Twice in modern history Japan has played a frantic game of economic and technological catch-up with the West, as well as in terms of politics and culture. As a consequence in the first instance an imperial Japan sets out to establish its empire in Asia, which inevitably comes to a head in the fifteen-year Pacific War, the outcome of which was a Japan demoralized by the violence it had inflicted in the war and suffered in defeat. In the second instance a newly democratized Japan fervently applies the American economic model in an effort to regain equal standing with Western nations. With all energies focused on recovery the prospect of financial rehabilitation soon gave way to the reality of spectacular growth. Having already equaled and surpassed many Western nations in building capital and financial infrastructure, when the economy stalled in the early nineties the Japanese finally had the chance to reflect on the last forty years of collective tunnel vision and wonder what it was they were working so hard to achieve. They found that in pursuing the American Dream they lost sight of the their own Japanese Dream and remain hard-pressed for a clear purpose in Japan’s modern landscape. The concept of wakon-yosai, translating literally to “Japanese spirit, Western knowledge,” has provided the ideological basis for Japanese modernization since the early restoration period. With so much of the contemporary Japanese way of life finding its origin outside of native tradition, the Japanese repeatedly find themselves grappling with a diffuse national identity and ambiguous place in the international community. This struggle comes to the fore in the work of Oe and Murakami, and as two of the most well known working Japanese artists both at home and abroad they have power to shape, and therefore share a responsibility for the representation of, the Japanese identity.
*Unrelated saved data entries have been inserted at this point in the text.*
(** A new node below [l], on the side [key] belongs to. *)
Lemma finish_new h l k v m pa pb key lnew :
  h !! l = Some (mkNode k v m pa pb) → l ≠ lnew →
  (if pos k <? pos key then pb else pa) = None → pos k ≠ pos key → ok k → ok key →
  ∃ h', finish key (PNode l) None lnew h = Done h' ∧
    h' !! l = Some (if pos k <? pos key then mkNode k v m pa (Some lnew) else mkNode k v m (Some lnew) pb) ∧
    h' !! lnew = Some (mkNode key 1 1 None None) ∧
    ∀ x, x ≠ l → x ≠ lnew → h' !! x = h !! x.
Proof.
  intros Hl Hne Hnone Hk Hok Hokk. cbn. rewrite lookup_insert_ne, Hl, defined_Some, bind_done by done. cbn.
  rewrite key_ltb_pos by done.
  erewrite (Visit_spec _ lnew key 1 1 None None E E); try done;
    [|by rewrite lookup_insert_ne, lookup_insert_eq by done].
  eexists. split; [done|]. cbn. split_and!.
  - rewrite lookup_insert_ne, lookup_insert_eq by done. f_equal.
    destruct (Z.ltb_spec (pos k) (pos key)), (Z.ltb_spec (pos key) (pos k)); (done || lia).
  - by rewrite lookup_insert_eq.
  - intros x Hx Hx'. by rewrite !lookup_insert_ne by done.
Qed.

Lemma locs_ins l key t x : x ∈ locs (ins l key t) → x = l ∨ x ∈ locs t.
Proof.
  induction t as [|l' k v m a IHa b IHb]; cbn; [by intros ->%list_elem_of_singleton; left|].
  destruct (pos k =? pos key); [by right|].
  destruct (pos k <? pos key); cbn; rewrite !elem_of_cons, !elem_of_app; tauto.
Qed.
As a successor to the legacy of the postwar school of writers Oe has frankly professed his intention to produce literature distinct from, “reflections of the vast consumer culture of Tokyo and the subcultures of the world at large.” [14] One of the distinguishing qualities of these writers indicated by Oe is a desire for moral values to predominate over material concerns, a mark of junbungaku since its inception. He includes the example of Soseki deploring the “fierce appetites” of Japanese society stimulated by “a tidal wave that had swept from European shores,” along with their ignorance of European morality. [15] Though made almost one hundred years prior this example is an equally apt descriptor of contemporary Japan, only that it should seem moderate by comparison. The illustration is also relevant in that it demonstrates not only a sense of morality in the intellectuals of that time, but their association of that morality with an indigenous one preexisting modernization. Soseki believed that the balance between moral and material desires would only be restored once Japan had equal financial footing with Europe, but never imagined that day to come. The better part of a century later Japan has reached that stage of financial security; unfortunately the moral equilibrium has not been replaced but in fact progressed in the opposite direction, to what Oe calls a “state of outright spiritual poverty.” [16] In order to play a responsible role in international affairs, this moral deficit must be countered by a sense of morality both applicable to Western values and derived from pre-modern traditions, according to Oe. Ironically, the period of Japanese history that he equates with the highest level of intellectual interaction with moral issues coincides with the segment of history, between the end of the Second World War and the beginning of the growth era in the sixties, that represents the greatest instance of poverty and privation in modern Japanese history.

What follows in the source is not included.